Thomas Lloyd Brook (January 27, 1908 – August 2, 1981) was an American-born Canadian businessman who was president of Asamera Oil Corporation and the Calgary Stampeders.

==Early life==
Brook was born on January 27, 1908 in Pelham, New York to John Thomas and Fanny (Dean) Brook. He graduated from Amherst College and began working for an investment business on Wall Street in 1927. In 1936, he moved to Toronto.

==Asamera Oil==
In 1941, Brook became associated with the New British Dominion Oil Company of Calgary. He bought into the company and refinanced and reorganized it. He became president of New British Dominion Oil in 1943. The company acquired a number of gas wells the Peace River Country, oil and gas wells in Central Alberta, gas wells in southeastern Alberta, and oil wells in the United States. By 1955, New British Dominion had 175 billion cubic feet of gas reserves.

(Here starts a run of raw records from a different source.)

(* ===== verification/Scanning.v ===== *)
(** * Finding and keeping the device (Scanner.java, BLEHandler.java, Central.java)

    The app scans for the service of a board, connects to the first device
    that advertises it, scans again when the connection is lost and stops for
    good when the screen closes it. [Central] objects are replaced while
    Android may still hold the old ones, so they live in a heap. *)
From S2P Require Import Prelude ByteOrder Uuid Strtol Printf PrintfText Printk UuidText Addr Board Java Phone.
From stdpp Require Import prelude list numbers strings.
From Stdlib Require Import ZArith Lia.
Open Scope Z_scope.

(** ** Names (res/values/strings.xml) *)

Definition Sender_Service_UUID : string := "0000180e-0000-1000-8000-00805f9b34fb".
Definition Receiver_Service_UUID : string := "00001811-0000-1000-8000-00805f9b34fb".
Definition Notification_Sender_Characteristic_UUID : string := "00002a3a-0000-1000-8000-00805f9b34fb".
Definition Config_Change_Sender_Characteristic_UUID : string := "00002a3b-0000-1000-8000-00805f9b34fb".
Definition Send_Command_Characteristic_UUID : string := "00002a3c-0000-1000-8000-00805f9b34fb".
Definition Loop_Command_Characteristic_UUID : string := "00002a3d-0000-1000-8000-00805f9b34fb".
Definition Prepare_Sender_Characteristic_UUID : string := "00002a3e-0000-1000-8000-00805f9b34fb".
Definition Notification_Receiver_Characteristic_UUID : string := "00002a3f-0000-1000-8000-00805f9b34fb".
Definition Config_Change_Receive_Characteristic_UUID : string := "00002a40-0000-1000-8000-00805f9b34fb".
Definition Experiment_Settings_To_Receiver_Characteristic_UUID : string := "00002a41-0000-1000-8000-00805f9b34fb".
Definition Descriptor_UUID : string := "00002902-0000-1000-8000-00805f9b34fb".

(** Java's [UUID] is always the 16 bytes; [UUID.fromString] of a text of 36
    characters. *)
Definition UUID : Type := list Z.
Definition fromString (s : string) : option UUID := match read_uuid (c_str s) with Some (UUID_128 v) => Some v | _ => None end.

(** The constructors of [Scanner] and [Central]. *)
Definition serviceUUID (d : device) : option UUID :=
  fromString (if decide (d = SENDER) then Sender_Service_UUID else Receiver_Service_UUID).

Definition characteristic_UUID (d : device) (c : characteristic) : option UUID :=
  match c with
  | NotificationChar => fromString (if decide (d = SENDER) then Notification_Sender_Characteristic_UUID else Notification_Receiver_Characteristic_UUID)
  | ChangeConfigChar => fromString (if decide (d = SENDER) then Config_Change_Sender_Characteristic_UUID else Config_Change_Receive_Characteristic_UUID)
  | SendCommandChar => fromString (if decide (d = SENDER) then Send_Command_Characteristic_UUID else Experiment_Settings_To_Receiver_Characteristic_UUID)
  | LoopCommandChar => if decide (d = SENDER) then fromString Loop_Command_Characteristic_UUID else None
  | PrepareSenderChar => if decide (d = SENDER) then fromString Prepare_Sender_Characteristic_UUID else None
  | DescriptorChar => fromString Descriptor_UUID
  end.

(** ** State *)

(** A [Central]; [BluetoothGatt] objects are numbers. *)
Record Central := mk_central { bluetoothGatt : option nat; reopenConnection : bool }.

(** A [BluetoothGatt] object: the device, and whether it was closed. *)
Record gatt := mk_gatt { peer : bt_addr_t; open_ : bool; client : nat }.

Record scanner := mk_scanner {
  enabled : bool;                  (** the adapter is on *)
  scanning : bool;                 (** [scanCallback] is registered *)
  bluetoothLeScanner : bool;       (** not null *)
  central : option nat;
  centrals : list Central;
  gatts : list gatt;
  broadcasts : list broadcast }.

In 1956, Brook was elected president of Northwest Nitro-Chemicals, a joint venture between New British Dominion and Commercial Solvents Corporation that constructed and operated a chemical plant in Medicine Hat that sold some of New British Dominion's gas as fertilizer. He resigned the following year to resume full-time duties at New British Dominion.

In 1957, New British Dominion entered a deal with Sea Oil and General Corp., a subsidiary of Baud Corp. N.V., to work on oil exploration in Indonesia. As a part of the deal, New British Dominion was renamed Asamera Oil Co. and Baud was given shares in the company in exchange for its oil rights in Indonesia. In 1961, Asamera became the first foreign company to secure a production sharing contract in Indonesia since that country's independence.

==Calgary Stampeders==
In 1948, Brook was elected president of the Calgary Stampeders. He hired Les Lear to coach and personally guaranteed the players’ salaries. The team went undefeated in 1948 and won the 36th Grey Cup. The Stampeders returned to the Grey Cup in 1949, but lost to the Montreal Alouettes. At a 1949 Canadian Rugby Union meeting, Brook successfully lobbied against a proposal by Lew Hayman to turn the Grey Cup into a two game home-and-home series with total points determining a champion. Brook was elected into the Canadian Football Hall of Fame in 1975.

==Later life==
On May 3, 1977, Brook announced his retirement as chairman and chief executive officer of the Asamera Oil Corporation. Later that month, Asmera disclosed to the United States Securities and Exchange Commission that Brook had a secret bank account in Bermuda which contained over $1 million in company funds. Brook agreed to pay $845,513 in exchange for an Asamera subsidiary and its two partners agreeing not to pursue legal action. In 1978, the Supreme Court of Canada unanimously ruled that Brook owed Baud Corp N.V. $812,500 in damages for failing to return 125,000 Asamera shares that Baud loaned him in 1957. He died on August 2, 1981.